Cuando apenas había luz eléctrica, poco cine o ninguno, y aún no había “aparecido en pantalla” la semilla del diablo -o televisión- en muchos pueblos asturianos se representaban obras de teatro. Los maestros residían inevitablemente en las aldeas y la sociedad local se las apañaba para fabricar todo lo necesario, empezando por el entretenimiento. Es verdad que por las calles terreñas, a más de cien años del hormigón, circulaba una rapacería densa y chillona, y que la juventud daba abasto con su poderío a las infinitas tareas campesinas, pero unos y otros gestionaban por si mismos ocio y negocio, sin otra asistencia que la tracción animal, la escuela y las artes médicas. El resto era autogestión, como la del propio teatro, que se las apañaba a ingenio y candil para encarnar personajes imposibles fabricados con ropa de baúl, colorete e imaginación, pues no hacía falta más para construir espacios homéricos.

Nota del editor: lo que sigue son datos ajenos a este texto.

(* ===== verification/ItaniumClass.v ===== *)
(** * The layout of a class, of its primary base to its virtual bases

    [cxx_abi_class_sizeof] step by step over the invariant of ItaniumLayout,
    and the layouts of a whole table of classes. *)

From S2P Require Import Prelude TypeEnviron FortranDescr SystemV CxxClass ItaniumAbi.
From S2P Require Import ItaniumSub ItaniumLayout ItaniumBases.
#[local] Open Scope Z_scope.

Definition zsum (zs : list Z) : Z := foldr Z.add 0 zs.

Lemma zsum_app xs ys : zsum (xs ++ ys) = zsum xs + zsum ys.
Proof. induction xs as [|x xs IH]; simpl; [done|]. rewrite IH. lia. Qed.

Lemma zsum_nonneg xs : Forall (λ x, 0 ≤ x) xs → 0 ≤ zsum xs.
Proof. induction 1; simpl; lia. Qed.

Lemma imap_pair_snd {A} (xs : list A) : (imap pair xs).*2 = xs.
Proof.
  apply list_eq. intros i. rewrite list_lookup_fmap, list_lookup_imap.
  by destruct (xs !! i).
Qed.

(** The bases of a class with their offsets: the nonvirtual direct ones, and
    all of them. *)
Definition nonvirtual_bases (k : class_type) (l : class_layout) : list (nat * Z) :=
  omap (λ '(b, o), if base_is_virtual b then None else Some (class_symbol b, o))
    (bases_with_offsets k l).

Definition all_bases (k : class_type) (l : class_layout) : list (nat * Z) :=
  nonvirtual_bases k l ++ virtual_base_classes_list l.

Definition item_base (i : item) : option (nat * Z) :=
  match i with IBase _ b o => Some (b, o) | IField _ _ _ => None end.

Definition item_nonvirtual (i : item) : option (nat * Z) :=
  match i with IBase false b o => Some (b, o) | _ => None end.

Definition item_virtual (i : item) : option (nat * Z) :=
  match i with IBase true b o => Some (b, o) | _ => None end.

Lemma item_base_split items :
  omap item_base items ≡ₚ omap item_nonvirtual items ++ omap item_virtual items.
Proof.
  induction items as [|[[] b o|o s a] items IH]; simpl; [done| | |done].
  - rewrite IH. apply Permutation_middle.
  - by rewrite IH.
Qed.

Lemma NoDup_omap_inj {A B} (f : A → option B) xs :
  (∀ x y z, x ∈ xs → y ∈ xs → f x = Some z → f y = Some z → x = y) →
  NoDup xs → NoDup (omap f xs).
Proof.
  intros Hinj Hnd. induction Hnd as [|x xs Hx _ IH]; simpl; [by constructor|].
  destruct (f x) as [z|] eqn:Hfx.
  - constructor; [|apply IH; intros; eapply Hinj; by eauto using list_elem_of_further].
    intros (y & Hy & Hfy)%list_elem_of_omap.
    assert (x = y) as <- by (eapply Hinj; eauto using list_elem_of_here, list_elem_of_further). done.
  - apply IH. intros. eapply Hinj; eauto using list_elem_of_further.
Qed.

Lemma NoDup_fmap_elem {A B} (f : A → B) xs x y :
  NoDup (f <$> xs) → x ∈ xs → y ∈ xs → f x = f y → x = y.
Proof.
  intros Hnd Hx Hy Hf. apply list_elem_of_lookup in Hx as [i Hi], Hy as [j Hj].
  assert (i = j) as ->; [|congruence].
  eapply NoDup_lookup; [exact Hnd| |]; rewrite list_lookup_fmap, ?Hi, ?Hj; [done|].
  simpl. by rewrite Hf.
Qed.

(** The subobjects depend on the layouts of the classes of the table only. *)
Lemma nv_subobjects_ext (lay lay' : nat → res class_layout) P c :
  (∀ c, (c < length P)%nat → lay c = lay' c) → nv_subobjects lay P c = nv_subobjects lay' P c.
Proof.
  unfold nv_subobjects. revert c. induction P as [|k P IH]; intros c Hext; simpl; [done|].
  simpl in Hext. case_decide.
  - unfold nv_subobjects_body. rewrite Hext by lia. f_equal.
    destruct (lay' (length P)) as [l|]; [|done]. apply flat_map_ext_elem. intros [b o] _.
    destruct (base_is_virtual b); [done|]. f_equal. apply IH. intros c' Hc'. apply Hext. lia.
  - apply IH. intros c' Hc'. apply Hext. lia.
Qed.
Lemma blank_separate_values_tokens_witness :
  ∃ ps l h', blank_separate_values (Some (bytes " -O2  -g ")) empty_heap
      = (ps ++ [0], Z.of_nat (length l), h')
    ∧ ps = seqZ 1 (Z.of_nat (length l))
    ∧ strings empty_heap ⊆ strings h' ∧ Forall2 (λ p s, strings h' !! p = Some s) ps l
    ∧ Forall (λ t, t ≠ [] ∧ 32 ∉ t ∧ 9 ∉ t) l
    ∧ concat l = filter (λ c, c ∉ [32; 9]) (bytes " -O2  -g ").
Proof.
  apply (blank_separate_values_tokens (Some (bytes " -O2  -g ")) empty_heap).
  intros p s Hp. simpl in Hp. by rewrite lookup_empty in Hp.
Defined.

(** The text that lists the strings separated by a character. *)
Fixpoint join (d : Z) (l : list cstr) : cstr :=
  match l with
  | [] => []
  | [s] => s
  | s :: l' => s ++ d :: join d l'
  end.

Lemma strtok_all_token delim t s : ∀ current,
  Forall (λ c, c ∉ delim) t →
  strtok_all delim current (t ++ s) = strtok_all delim (rev t ++ current) s.
Proof.
  induction t as [|c t IH]; intros current Ht; [done|].
  apply Forall_cons in Ht as [Hc Ht]. simpl. rewrite decide_False by done.
  rewrite IH by done. by rewrite <-app_assoc.
Qed.

Lemma rev_nonempty (t : cstr) : t ≠ [] → ∃ c r, rev t = c :: r.
Proof.
  destruct t as [|c t]; [done|]. intros _. simpl.
  destruct (rev t) as [|c' r]; simpl; eauto.
Qed.

Lemma strtok_all_join d l :
  Forall (λ t, t ≠ [] ∧ d ∉ t) l → strtok_all [d] [] (join d l) = l.
Proof.
  induction 1 as [|t l [Hne Ht] Hl IH]; [done|].
  assert (Forall (λ c, c ∉ [d]) t) as Ht'.
  { rewrite Forall_forall. intros c Hc Hin%list_elem_of_singleton. by subst c. }
  assert (∀ s, strtok_all [d] [] (t ++ d :: s) = t :: strtok_all [d] [] s) as Hd.
  { intros s. rewrite strtok_all_token, app_nil_r by done. simpl.
    rewrite decide_True by (by apply list_elem_of_singleton).
    destruct (rev_nonempty t Hne) as (c & r & Hr). rewrite Hr, <-Hr. by rewrite rev_involutive. }
  destruct l as [|t2 l].
  - simpl. rewrite <-(app_nil_r t) at 1. rewrite strtok_all_token, app_nil_r by done. simpl.
    destruct (rev_nonempty t Hne) as (c & r & Hr). rewrite Hr, <-Hr. by rewrite rev_involutive.
  - change (join d (t :: t2 :: l)) with (t ++ d :: join d (t2 :: l)). by rewrite Hd, IH.
Qed.

(** Splitting a comma-separated list of non-empty values without commas
    gives the unique strings of the values back, in order and counted. *)
Theorem comma_separate_values_roundtrip {St} `{InternerOk St} (st : St) l :
  interner_inv st → Forall (λ t, t ≠ [] ∧ 44 ∉ t) l → Forall cstring l →
  ∃ ps st', comma_separate_values (Some (join 44 l)) st
      = Ret (ps ++ [0], Z.of_nat (length l), st')
    ∧ interner_inv st'
    ∧ Forall2 (λ p s, strings (interner_heap st') !! p = Some s) ps l.
Proof.
  intros Hi Hl Hs. unfold comma_separate_values, tokens. rewrite strtok_all_join by done.
  destruct (Canonical.run_spec (Some <$> l) st Hi) as (ps & st' & -> & Hi' & _ & Hps).
  { by apply Forall_fmap. }
  rewrite bind_ret. apply Forall2_flip in Hps.
  assert (Forall2 (λ p s, strings (interner_heap st') !! p = Some s) ps l) as Hall.
  { clear -Hps. remember (Some <$> l) as m eqn:Hm. revert l Hm.
    induction Hps as [|p c ps m Hp _ IH]; intros [|s l] [=]; subst; constructor; auto. }
  exists ps, st'. split_and!; [by rewrite (Forall2_length _ _ _ Hall)|done|done].
Qed.

Lemma comma_separate_values_roundtrip_witness :
  ∃ ps st', comma_separate_values (St := CharHash.state) (Some (bytes "gcc,g++,gfortran"))
      interner_init = Ret (ps ++ [0], 3, st')
    ∧ interner_inv st'
    ∧ Forall2 (λ p s, strings (interner_heap st') !! p = Some s) ps
        [bytes "gcc"; bytes "g++"; bytes "gfortran"].
Proof.
  apply (comma_separate_values_roundtrip (St := CharHash.state) interner_init
           [bytes "gcc"; bytes "g++"; bytes "gfortran"]).
  - exact (proj1 inv_init).
  - apply (bool_decide_unpack _). vm_compute. exact I.
  - repeat constructor.
Defined.

(** * Prefixes *)

Lemma strncmp_prefix p s :
  Forall (λ c, 0 < c) p → strncmp (length p) p s = 0 ↔ ∃ r, s = p ++ r.
Proof.
  intros Hp. revert s. induction Hp as [|x p Hx _ IH]; intros s; simpl.
  - split; [by exists s|done].
  - destruct s as [|y s]; [split; [lia|by intros [r ?]]|].
    destruct (Z.eqb_spec x y) as [->|Hne].
    + rewrite IH. split; intros [r Hr]; exists r; congruence.
    + split; [lia|]. intros [r Hr]. congruence.
Qed.

(** [has_prefix] gives the rest of a string exactly when the string starts
    with the prefix. *)
Theorem has_prefix_spec prefix s r :
  Forall (λ c, 0 < c) prefix → has_prefix prefix s = Some r ↔ s = prefix ++ r.
Proof.
  intros Hp. unfold has_prefix. pose proof (strncmp_prefix prefix s Hp) as Hs.
  destruct (Z.eqb_spec (strncmp (length prefix) prefix s) 0) as [H0|H0].
  - apply Hs in H0 as [r' ->]. rewrite drop_app_length. split; [by intros [= ->]|].
    intros Heq%app_inv_head. by subst.
  - split; [done|]. intros ->. destruct H0. apply Hs. by exists r.
Qed.

Lemma has_prefix_spec_witness :
  has_prefix (bytes "nanos_") (bytes "nanos_malloc") = Some (bytes "malloc").
Proof.
  apply (has_prefix_spec (bytes "nanos_") (bytes "nanos_malloc") (bytes "malloc")).
  - repeat constructor.
  - reflexivity.
Defined.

Hoy, el dibujo a mano, la lectura en papel y el teatro, como el diálogo entre personas vivas, componen las artes de la resistencia, el reducido espacio donde se defiende la inteligencia natural, pues el resto es de las máquinas. Pero en los centros educativos, convertidos principalmente en recinto, las pantallas avanzan y las aulas se convierten poco a poco en auditorios, a costa de la voz propia y de la poesía. Más allá del horario escolar, rutinario y tedioso, la población joven se atrofia desparramada por los sofás, cambiando vida por series, mientras el chat sustituye a la conversación.

Por eso, en esta era de dispositivos y leyes bobas, un periódico, una radio, un equipo, el viaje de estudios o cuatro chavales tocando, como un pequeño teatro con profesor, son el camino natural que puede sacar a la Educación de la inoperancia.